Projet de recherche et résultats

Contexte général

Notre projet vise à comprendre le comportement asymptotique (en temps long) des trajectoires quantiques. Ces objets constituent une modélisation mathématique de l'état d'un système quantique soumis à des mesures indirectes répétées.

Plus précisément, la situation considérée est celle d'un système quantique fixé S, en interaction avec un environnement E ; les mesures, qui, par essence en mécanique quantique, perturbent l'état de l'objet observé, sont faites uniquement sur E. L'intrication entre S et E causée par l'interaction induit une modification de l'état de S, qui est cependant moins destructive que si S était observé directement. Ces mesures sont répétées, et on s'intéresse alors à l'évolution de l'état de S. Des expériences récentes, par exemple celles de l'équipe de S. Haroche au laboratoire Kastler-Brossel, ont montré la pertinence de ce type de modèle (cavité QED ou « boîte à photons »). Leur a déjà permis des progrès en optique quantique.

L'aléa inhérent à la mécanique quantique fait qu'à tout instant, le résultat des mesures sur E, et par conséquent l'évolution de l'état du système S, sont aléatoires. Obtenir une meilleure compréhension de ce processus aléatoire (qui est précisément ce que l'on appelle « trajectoire quantique ») permettrait de développer le contrôle de systèmes quantiques, nécessaire par exemple au cryptage quantique. En particulier, il semble naturel (et confirmé par la simulation) que la distribution de cet état aléatoire converge en temps long. Un tel résultat de convergence aurait de nombreuses applications, par exemple pour l'estimation des paramètres d'un système physique via des mesures indirectes, ou pour le calcul numérique de fonctionnelles de l'état par méthode de Monte-Carlo, le résultat de convergence étant une étape vers un algorithme de Metropolis. Cette étude pourrait donc déboucher sur de nouvelles méthodes, ou a minima l'optimisation de méthodes numériques de calcul d'états stationnaires de systèmes quantiques.

Objectif et méthodes

Notre objectif principal est de montrer la convergence en loi des trajectoires quantiques, donc du processus aléatoire des états d'un système subissant des mesures indirectes. Cette question naturelle de physique mathématique, issue d'un modèle de mécanique quantique, comporte plusieurs ingrédients.

Lorsque le modèle est à temps discret, la suite des états constitue une chaîne de Markov.
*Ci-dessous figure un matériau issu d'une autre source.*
(* ===== verification/Push.v ===== *)
(** The policy streams of the collector (run_socket and handle_agent_frame in
    src/crates/collector/src/policy/push.rs, the stream handler and the flow
    decisions of src/crates/collector/src/lib.rs) over the hub and the policy
    service, as a system of steps: each connected agent has a task that waits for
    one event at a time, sends, and handles what the agent reports, while policies
    are edited, snapshots are published and flows are decided in between. The frames
    put on each connection are recorded in its wire. *)

From stdpp Require Import pretty.
From S2P Require Import Prelude PolicyWire Compiler Evaluator Contexts Admission Database Sessions Hub.

(** ** State *)

(** Where the task of a connection is: before its start, sending a bundle or a
    command, re-evaluating the known flows, at the top of its loop, waiting for an
    event, or ending. *)
Inductive Phase :=
  | Opening
  | SendingBundle (b : PublishedBundle)
  | SendingCommand (f : PolicyWireFrame)
  | Evaluating (ev : Evaluation) (now : Z) (then_retry : bool)
  | Top
  | Waiting
  | Leaving
  | Closed.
C'est cependant une chaîne de Markov extrêmement singulière (chaque étape de temps produit un nombre fini d'états possibles, mais la mesure limite est typiquement supportée sur tous les états du système). Lorsque le modèle est à temps continu, on sait décrire l'évolution par une équation différentielle stochastique dite « équation de Schrödinger stochastique ». Le processus est ici aussi markovien, mais encore une fois trop singulier pour que les outils usuels (par exemple les inégalités fonctionnelles) s'appliquent. On peut montrer que le comportement asymptotique de la suite d'états est essentiellement dicté par celui de la trajectoire d'un vecteur auquel on applique un produit aléatoire de matrices. Ici aussi les résultats connus sur de tels produits aléatoires sont inapplicables : ils supposent qu'à chaque étape, le nouveau facteur est choisi de manière indépendante du passé, et suivant une loi fixe. Dans notre cas, le choix est markovien.

Le problème de la convergence en loi des trajectoires quantiques peut donc s'énoncer intégralement en langage probabiliste. Cependant, l'absence de solution à ce jour semble indiquer que de nouveaux concepts sont nécessaires. Il est naturel de chercher des éléments pertinents dans d'autres domaines des mathématiques et de la physique. Tout d'abord, dans l'information classique et quantique : l'expérience considérée consiste en effet à extraire de l'information quantique par des mesures classiques. Par ailleurs, le formalisme thermodynamique semble permettre d'obtenir des informations sur la statistique des mesures effectuées sur l'environnement, qui peuvent se traduire en des informations sur la statistique des états du système. Enfin, il serait utile d'en apprendre plus sur l'existence de comportements génériques dans des systèmes physiques soumis à des opérateurs de Schrödinger aléatoires, avec corrélations en temps, qui peuvent eux aussi être modélisés par des produits de matrices aléatoires non indépendantes. Par ailleurs, pour s'assurer que nous produisions des résultats exploitables pour des applications pratiques, il nous faudra nous inspirer de résultats issus de la théorie du contrôle quantique et de la physique numérique et créer des liens avec des équipes expérimentales comme celles du LKB-ENS, du LPA-ENS ou du Quantronics Group du CEA-Saclay.